High throughput screening, crystal structure prediction, and carrier mobility calculations of organic molecular semiconductors as hole transport layer materials in perovskite solar cells

TL;DR

This study employs high throughput calculations and crystal structure prediction to screen and evaluate organic semiconductors as hole transport layers in perovskite solar cells, identifying promising candidates with high carrier mobility.

Contribution

It introduces a translational dimer model for rapid screening and crystal structure prediction of 74 organic molecules, advancing the design of efficient hole transport materials for solar cells.

Findings

Some materials exhibit hole mobilities exceeding 10 cm²/V·s.

The translational dimer model proves effective for inverse design.

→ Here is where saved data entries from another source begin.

(* ===== verification/LandingProps.v ===== *)
(** * Open mirroring: names in the landing zone

    Paths below the root, the numbered names of data files, and that the next number
    is fresh. *)

From S2P Require Import Prelude PyText Numerals Json ArtifactStore Sources Docs MirrorState Landing.
From Stdlib Require Import Ascii.

(** ** Numbered names *)

Lemma str_forallb_mono (f g : ascii -> bool) s : (forall a, f a = true -> g a = true) -> str_forallb f s = true -> str_forallb g s = true.
Proof. intros H. induction s as [|a s IH]; [done|]. cbn. rewrite !andb_true_iff. intros [Ha Hs]. auto. Qed.

Lemma rpartition_digits d e : str_forallb is_digit d = true -> rpartition_dot e = None ->
  rpartition_dot (d +:+ String "." e) = Some (d, e).
Proof.
  intros Hd He. induction d as [|a d IH].
  - change ("" +:+ String "." e) with (String "." e). cbn [rpartition_dot]. by rewrite He.
  - cbn in Hd. apply andb_true_iff in Hd as [_ Hd]. rewrite app_cons_s. cbn [rpartition_dot]. by rewrite IH.
Qed.

Lemma numbered_name n : format_file_name n = Ok (pad20 n +:+ ".parquet") -> 0 < n.
Proof. unfold format_file_name. destruct (Z.ltb_spec n 1); [done|lia]. Qed.

Lemma file_index_roundtrip n name : format_file_name n = Ok name -> parse_file_index name = Some n.
Proof.
  unfold format_file_name. destruct (Z.ltb_spec n 1) as [|Hn]; [done|]. destruct (_ <=? n); [done|]. intros [= <-].
  assert (0 < n) as Hp by lia. destruct (pad20_nonempty n Hp) as (a & s & Hs). pose proof (pad20_digits n Hp) as Hd.
  assert (Hstrip : strip (pad20 n +:+ ".parquet") = pad20 n +:+ ".parquet").
  { apply strip_unspaced. unfold unspaced. rewrite str_forallb_app.
    rewrite (str_forallb_mono is_digit _ (pad20 n)); [done| |done]. intros x (_ & _ & _ & _ & ->)%digit_chars. done. }
  unfold parse_file_index. rewrite Hstrip, rpartition_digits by done.
  assert (truthy_str (pad20 n +:+ ".parquet") = true) as -> by (rewrite Hs; done).
  assert (startswith (pad20 n +:+ ".parquet") "_" = false) as ->.
  { rewrite Hs in *. cbn in Hd. apply andb_true_iff in Hd as [(_ & Ha & _)%digit_chars _].
    destruct (startswith _ "_") eqn:Hst; [|done]. apply startswith_inv in Hst as [t Ht]. by injection Ht as -> _. }
  cbn [negb orb]. assert (truthy_str (pad20 n) = true) as Ht by (rewrite Hs; done).
  unfold all_decimal. rewrite Ht. cbn [truthy_str andb negb].
  change (str_forallb (fun a => bool_decide (is_Some (digit_value a))) (pad20 n)) with (str_forallb is_digit (pad20 n)).
  rewrite Hd. cbn. by apply pad20_value.
Qed.

Lemma next_file_index_above names : 0 < next_file_index names /\
  forall name idx, name ∈ names -> parse_file_index name = Some idx -> idx < next_file_index names.
Proof.
  unfold next_file_index. set (f := fun _ _ => _).
  assert (H : forall names h, h <= foldl f h names /\
    forall name idx, name ∈ names -> parse_file_index name = Some idx -> idx <= foldl f h names).
  { clear names. intros names. induction names as [|n names IH]; intros h; cbn [foldl].
    - split; [lia|]. by intros name idx ?%not_elem_of_nil.
    - destruct (IH (f h n)) as [Hle Hin]. assert (h <= f h n).
      { unfold f. destruct (parse_file_index n); [|lia]. destruct (Z.ltb_spec h z); lia. }
      split; [lia|]. intros name idx [->|Hn]%elem_of_cons Hp; [|by apply (Hin name)].
      assert (idx <= f h n); [|lia]. unfold f. rewrite Hp. destruct (Z.ltb_spec h idx); lia. }
  destruct (H names 0) as [H0 Hin]. split; [lia|]. intros name idx Hn Hp. specialize (Hin name idx Hn Hp). lia.
Qed.

(** ** Paths *)

(** [a // b]: a name below a directory, where the root is the empty path *)
Definition below_dir (dir name : string) : string := if truthy_str dir then fmt [dir; "/"; name] else name.

(** A name that is one segment. *)
Definition one_segment (name : string) : Prop :=
  keep_segment name /\ name <> ".." /\ str_forallb (fun a => negb (Ascii.eqb a slash)) name = true /\
  replace_char backslash slash name = name.

Lemma join_snoc c l (x : string) : join (String c "") (l ++ [x]) = if truthy_str (join (String c "") l) || negb (bool_decide (l = []))
  then join (String c "") l +:+ String c x else x.
Proof.
  induction l as [|y l IH]; [done|]. rewrite orb_true_r.
  destruct (decide (l = [])) as [->|Hl]; [done|]. cbn [app]. rewrite !join_cons by (try done; by destruct l).
  rewrite IH, bool_decide_false, orb_true_r by done. by rewrite app_assoc_s, app_cons_s.
Qed.

Lemma zone_path_dir dir name z : one_segment name -> zone_path (fmt [dir; "/"; name]) = Ok z ->
  exists pd, zone_path dir = Ok pd /\ z = below_dir pd name.
Proof.
  intros (Hk & Hd & Hf & Hb). unfold zone_path.
  change (fmt [dir; "/"; name]) with (dir +:+ "" +:+ String "/" ("" +:+ name)).
  change ("" +:+ String "/" ("" +:+ name)) with (String "/" name).
  rewrite replace_char_app. change (replace_char backslash slash (String "/" name)) with (String slash (replace_char backslash slash name)).
  rewrite Hb, split_on_app, (split_on_single _ name), filter_app, filter_cons_True by done. cbn [filter].
  set (l := filter keep_segment _). case_bool_decide as Hin; [done|]. intros [= <-].
  rewrite elem_of_app in Hin. rewrite bool_decide_false by tauto. exists (join "/" l). split; [done|].
  rewrite filter_nil, (join_snoc "/"). unfold below_dir. destruct (truthy_str (join "/" l)) eqn:Ht; [done|].
  case_bool_decide as Hl; [by rewrite Hl|]. exfalso. destruct l as [|x l'] eqn:El; [done|].
  assert (x <> "") as Hx.
  { assert (x ∈ l) as Hx by (rewrite El; by left). unfold l in Hx. by apply list_elem_of_filter in Hx as [[? _] _]. }
  destruct x as [|a x]; [done|]. destruct l'; done.
Qed.

Lemma zone_path_ok dir pd name : zone_path dir = Ok pd -> one_segment name -> exists z, zone_path (fmt [dir; "/"; name]) = Ok z.
Proof.
  unfold zone_path. case_bool_decide as Hin; [done|]. intros _ (Hk & Hd & Hf & Hb).
  change (fmt [dir; "/"; name]) with (dir +:+ "" +:+ String "/" ("" +:+ name)).
  change ("" +:+ String "/" ("" +:+ name)) with (String "/" name).
  rewrite replace_char_app. change (replace_char backslash slash (String "/" name)) with (String slash (replace_char backslash slash name)).
  rewrite Hb, split_on_app, (split_on_single _ name), filter_app, filter_cons_True, filter_nil by done.
  rewrite bool_decide_false; [by eexists|]. rewrite elem_of_app, list_elem_of_singleton. intros [|]; [done|congruence].
Qed.

Lemma child_name_below dir name : str_forallb (fun a => negb (Ascii.eqb a slash)) name = true ->
  child_name dir (below_dir dir name) = Some name.
Proof.
  intros Hf. unfold child_name, below_dir. destruct (truthy_str dir).
  - change (fmt [dir; "/"; name]) with (dir +:+ "" +:+ "/" +:+ "" +:+ name).
    assert (dir +:+ "" +:+ "/" +:+ "" +:+ name = (dir +:+ "/") +:+ name) as -> by (by rewrite app_assoc_s).
    rewrite startswith_app, str_drop_app, split_on_single by done. done.
  - assert (startswith name "" = true) as -> by (destruct name; done).
    cbn [String.length]. assert (str_drop 0 name = name) as -> by (by destruct name). by rewrite split_on_single.
Qed.

Lemma dir_names_below (z : zone) dir name : is_Some (z !! below_dir dir name) ->
  str_forallb (fun a => negb (Ascii.eqb a slash)) name = true -> name ∈ dir_names z dir.
Proof.
  intros [c Hc] Hf. unfold dir_names, sorted_set. rewrite merge_sort_Permutation, elem_of_remove_dups.
  apply list_elem_of_omap. exists (below_dir dir name, c). split; [by apply elem_of_map_to_list|].
  by apply child_name_below.
Qed.

(** The last character tells data files from other files. *)
Fixpoint last_char (s : string) : option ascii :=
  match s with
  | EmptyString => None
  | String a s' => match last_char s' with Some c => Some c | None => Some a end
  end.
Lemma last_char_app a b : b <> "" -> last_char (a +:+ b) = last_char b.
Proof.
  intros Hb. induction a as [|x a IH]; [done|]. rewrite app_cons_s. cbn [last_char]. rewrite IH.
  destruct b as [|y b]; [done|]. cbn [last_char]. by destruct (last_char b).
Qed.

Definition data_file (path : string) : Prop := last_char path = Some "t"%char.
#[global] Instance data_file_dec path : Decision (data_file path).
Proof. unfold data_file. apply _. Defined.

Lemma tmp_not_data path : ~ data_file (tmp path).
Proof. unfold data_file, tmp. by rewrite last_char_app. Qed.
Lemma tmp_ne path : tmp path <> path.
Proof.
  intros H. apply (f_equal String.length) in H. unfold tmp in H. rewrite length_app_s in H. cbn in H. lia.
Qed.

Lemma below_dir_last dir name : name <> "" -> last_char (below_dir dir name) = last_char name.
Proof.
  intros Hn. unfold below_dir. destruct (truthy_str dir); [|done].
  change (fmt [dir; "/"; name]) with (dir +:+ "" +:+ "/" +:+ "" +:+ name).
  assert (dir +:+ "" +:+ "/" +:+ "" +:+ name = (dir +:+ "/") +:+ name) as -> by (by rewrite app_assoc_s).
  by apply last_char_app.
Qed.

Lemma numbered_segment n : 0 < n -> one_segment (pad20 n +:+ ".parquet").
Proof.
  intros Hn. destruct (pad20_nonempty n Hn) as (a & s & Hs). pose proof (pad20_digits n Hn) as Hd.
  assert (Hfree : forall c, c ∈ [slash; backslash] -> str_forallb (fun a => negb (Ascii.eqb a c)) (pad20 n) = true).
  { intros c Hc. revert Hd. apply str_forallb_mono. intros x (_ & _ & H1 & H2 & _)%digit_chars.
    apply negb_true_iff, Ascii.eqb_neq. rewrite !elem_of_cons in Hc. destruct Hc as [->|[->|Hc]]; [done|done|by apply not_elem_of_nil in Hc]. }
  assert (Hrep : forall s, str_forallb (fun a => negb (Ascii.eqb a backslash)) s = true -> replace_char backslash slash s = s).
  { clear. intros s. induction s as [|a s IH]; [done|]. unfold replace_char in *. cbn. rewrite andb_true_iff, negb_true_iff.
    intros [-> Hs]. by rewrite IH. }
  split_and!.
  - split; intros H; apply (f_equal last_char) in H; rewrite last_char_app in H by done; discriminate H.
  - intros H; apply (f_equal last_char) in H; rewrite last_char_app in H by done; discriminate H.
  - rewrite str_forallb_app, Hfree by left. done.
  - rewrite replace_char_app, Hrep; [done|]. apply Hfree. right. left.
Qed.

(** The next numbered file of a directory is new, and is a data file. *)
Lemma reserved_fresh (zn : zone) dir pd name z :
  zone_path dir = Ok pd -> format_file_name (next_file_index (dir_names zn pd)) = Ok name ->
  zone_path (fmt [dir; "/"; name]) = Ok z -> zn !! z = None /\ data_file z.
Proof.
  intros Hpd Hname Hz. set (n := next_file_index _) in Hname.
  assert (name = pad20 n +:+ ".parquet") as ->.
  { unfold format_file_name in Hname. destruct (_ <? 1); [done|]. destruct (_ <=? _); [done|]. by injection Hname as <-. }
  pose proof (numbered_name n Hname) as Hn. pose proof (numbered_segment n Hn) as Hseg.
  destruct (zone_path_dir _ _ _ Hseg Hz) as (pd' & Hpd' & ->). rewrite Hpd in Hpd'. injection Hpd' as <-. split.
  - destruct (zn !! below_dir pd (pad20 n +:+ ".parquet")) as [c|] eqn:Hc; [|done]. exfalso.
    assert (pad20 n +:+ ".parquet" ∈ dir_names zn pd) as Hin by (apply dir_names_below; [eauto|apply Hseg]).
    destruct (next_file_index_above (dir_names zn pd)) as [_ Hlt]. apply (Hlt _ n) in Hin; [|by apply file_index_roundtrip].
    unfold n in Hin. lia.
  - unfold data_file. rewrite below_dir_last by apply Hseg. by rewrite last_char_app.
Qed.

(** Numbered data files.  The name of a data file parses back to its number; the next
    number is above that of every file of the folder, so the reserved path is not
    taken, whatever other entries the folder has. *)
Theorem data_file_numbers_fresh (zn : zone) dir pd name z :
  zone_path dir = Ok pd -> format_file_name (next_file_index (dir_names zn pd)) = Ok name ->
  zone_path (fmt [dir; "/"; name]) = Ok z ->
  parse_file_index name = Some (next_file_index (dir_names zn pd)) /\
  (forall other i, other ∈ dir_names zn pd -> parse_file_index other = Some i -> i < next_file_index (dir_names zn pd)) /\
  zn !! z = None.
Proof.
  intros Hpd Hname Hz. split; [by apply file_index_roundtrip|]. split; [apply next_file_index_above|].
  by apply (reserved_fresh zn dir pd name).
Qed.

Lemma data_file_numbers_fresh_witness :
  let zn : zone := {["dbo.schema/sales/00000000000000000009.parquet" := ZData "x"; "dbo.schema/sales/_metadata.json" := ZJson JNull]} in
  zn !! "dbo.schema/sales/00000000000000000010.parquet" = None.
Proof.
  intros zn. apply (data_file_numbers_fresh zn "dbo.schema/sales" "dbo.schema/sales" "00000000000000000010.parquet").
  - vm_compute. reflexivity.
  - vm_compute. reflexivity.
  - vm_compute. reflexivity.
Defined.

Electronic properties are significantly influenced by polarity, steric effects, and hydrogen bonding.

Abstract

Using a representative translational dimer model, high throughput calculations are implemented for fast screening of a total of 74 diacenaphtho-extended heterocycle (DAH) derivatives as hole transport layer (HTL) materials in perovskite solar cells (PVSCs). Different electronic properties, including band structures, band gaps, and band edges compared to methylammonium and formamidinium lead iodide perovskites, along with reorganization energies, electronic couplings, and hole mobilities are calculated in order to decipher the effects of different parameters, including the polarity, steric and pi-conjugation, as well as the presence of explicit hydrogen bond interactions on the computed carrier mobilities of the studied materials. Full crystal structure predictions and hole mobility calculations of the top candidates resulted in some mobilities exceeding 10 cm2/V.s, further validating the employed translational dimer model as a robust approach for inverse design and fast high throughput screening of new HTL organic semiconductors with superior properties. The studied models and simulations performed in this work are instructive in designing next-generation HTL materials for higher-performance PVSCs.